(Dataset records)
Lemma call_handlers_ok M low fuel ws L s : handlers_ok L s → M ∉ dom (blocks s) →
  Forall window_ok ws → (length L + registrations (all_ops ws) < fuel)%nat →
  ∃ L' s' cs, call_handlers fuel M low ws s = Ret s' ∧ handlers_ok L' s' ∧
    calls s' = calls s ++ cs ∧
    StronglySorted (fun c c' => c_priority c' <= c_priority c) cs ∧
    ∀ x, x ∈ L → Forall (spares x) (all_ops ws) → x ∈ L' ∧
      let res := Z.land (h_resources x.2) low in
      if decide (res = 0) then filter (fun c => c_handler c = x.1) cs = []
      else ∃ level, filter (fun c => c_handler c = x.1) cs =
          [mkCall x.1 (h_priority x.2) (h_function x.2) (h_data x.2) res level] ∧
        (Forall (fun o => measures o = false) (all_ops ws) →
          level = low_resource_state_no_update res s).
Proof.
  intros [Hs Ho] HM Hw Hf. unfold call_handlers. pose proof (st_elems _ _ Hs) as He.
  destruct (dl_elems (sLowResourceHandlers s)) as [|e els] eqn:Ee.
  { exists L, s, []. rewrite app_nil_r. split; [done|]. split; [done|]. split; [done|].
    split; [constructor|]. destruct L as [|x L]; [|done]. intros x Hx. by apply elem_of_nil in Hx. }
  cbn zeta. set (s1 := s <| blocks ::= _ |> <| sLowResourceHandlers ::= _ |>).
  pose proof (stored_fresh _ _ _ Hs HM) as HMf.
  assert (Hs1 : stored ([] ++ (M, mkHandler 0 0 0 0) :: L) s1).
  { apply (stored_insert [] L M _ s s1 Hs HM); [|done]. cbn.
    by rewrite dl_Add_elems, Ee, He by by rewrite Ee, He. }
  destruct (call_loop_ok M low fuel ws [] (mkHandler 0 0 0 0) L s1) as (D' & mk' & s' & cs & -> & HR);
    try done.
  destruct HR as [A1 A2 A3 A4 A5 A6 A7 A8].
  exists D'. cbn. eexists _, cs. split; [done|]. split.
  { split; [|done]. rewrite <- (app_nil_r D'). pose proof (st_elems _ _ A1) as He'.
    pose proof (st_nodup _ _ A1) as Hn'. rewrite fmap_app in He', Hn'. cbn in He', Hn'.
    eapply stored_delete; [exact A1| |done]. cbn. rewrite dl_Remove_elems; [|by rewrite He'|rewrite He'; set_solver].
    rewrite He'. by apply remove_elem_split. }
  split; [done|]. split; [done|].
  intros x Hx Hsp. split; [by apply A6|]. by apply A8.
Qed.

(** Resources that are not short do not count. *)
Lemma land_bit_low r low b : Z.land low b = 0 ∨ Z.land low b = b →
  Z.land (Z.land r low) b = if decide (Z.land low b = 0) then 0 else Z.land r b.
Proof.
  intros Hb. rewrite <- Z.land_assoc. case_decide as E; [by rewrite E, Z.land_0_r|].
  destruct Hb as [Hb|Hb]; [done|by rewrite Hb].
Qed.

--

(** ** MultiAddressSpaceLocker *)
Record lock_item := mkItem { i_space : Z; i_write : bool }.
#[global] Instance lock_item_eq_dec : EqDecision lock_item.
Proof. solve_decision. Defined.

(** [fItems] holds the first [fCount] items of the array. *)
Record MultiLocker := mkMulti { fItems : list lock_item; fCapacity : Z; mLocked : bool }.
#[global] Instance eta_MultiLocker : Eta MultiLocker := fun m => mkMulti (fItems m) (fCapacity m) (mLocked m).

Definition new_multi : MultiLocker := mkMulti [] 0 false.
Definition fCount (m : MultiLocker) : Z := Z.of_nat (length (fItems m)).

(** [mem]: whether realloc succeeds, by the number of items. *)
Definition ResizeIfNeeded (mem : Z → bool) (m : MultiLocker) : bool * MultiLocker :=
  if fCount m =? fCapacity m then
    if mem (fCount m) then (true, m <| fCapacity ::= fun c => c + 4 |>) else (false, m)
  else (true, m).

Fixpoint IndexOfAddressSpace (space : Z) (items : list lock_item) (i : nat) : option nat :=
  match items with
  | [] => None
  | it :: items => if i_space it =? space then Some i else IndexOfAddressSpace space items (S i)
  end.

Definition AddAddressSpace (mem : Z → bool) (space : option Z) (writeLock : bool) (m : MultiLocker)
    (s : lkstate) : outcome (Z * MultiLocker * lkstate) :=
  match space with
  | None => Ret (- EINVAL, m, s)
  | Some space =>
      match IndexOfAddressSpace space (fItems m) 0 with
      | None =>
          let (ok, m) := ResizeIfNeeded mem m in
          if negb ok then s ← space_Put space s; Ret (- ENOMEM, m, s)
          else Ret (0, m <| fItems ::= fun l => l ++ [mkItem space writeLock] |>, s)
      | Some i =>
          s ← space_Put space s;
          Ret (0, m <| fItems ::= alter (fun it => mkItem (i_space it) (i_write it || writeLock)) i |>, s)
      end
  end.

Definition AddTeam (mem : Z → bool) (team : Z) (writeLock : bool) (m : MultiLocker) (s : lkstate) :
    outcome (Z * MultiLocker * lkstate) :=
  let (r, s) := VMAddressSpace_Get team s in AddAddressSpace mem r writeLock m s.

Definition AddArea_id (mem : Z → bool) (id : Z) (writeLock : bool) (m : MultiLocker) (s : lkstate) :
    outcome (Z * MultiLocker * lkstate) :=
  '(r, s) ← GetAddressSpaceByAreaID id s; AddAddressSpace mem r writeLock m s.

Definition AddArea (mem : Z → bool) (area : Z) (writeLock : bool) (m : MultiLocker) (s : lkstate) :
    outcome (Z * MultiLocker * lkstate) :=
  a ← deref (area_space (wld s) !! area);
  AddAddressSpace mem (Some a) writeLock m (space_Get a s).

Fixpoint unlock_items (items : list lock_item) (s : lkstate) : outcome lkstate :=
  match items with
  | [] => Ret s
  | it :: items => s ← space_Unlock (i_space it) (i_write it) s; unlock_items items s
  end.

WHAT TO WORK ON:
Filter the entries by the string "with" and copy each matching line.

RESPONSE TO THIS TASK:
  match items with
  match space with
      match IndexOfAddressSpace space (fItems m) 0 with
  match items with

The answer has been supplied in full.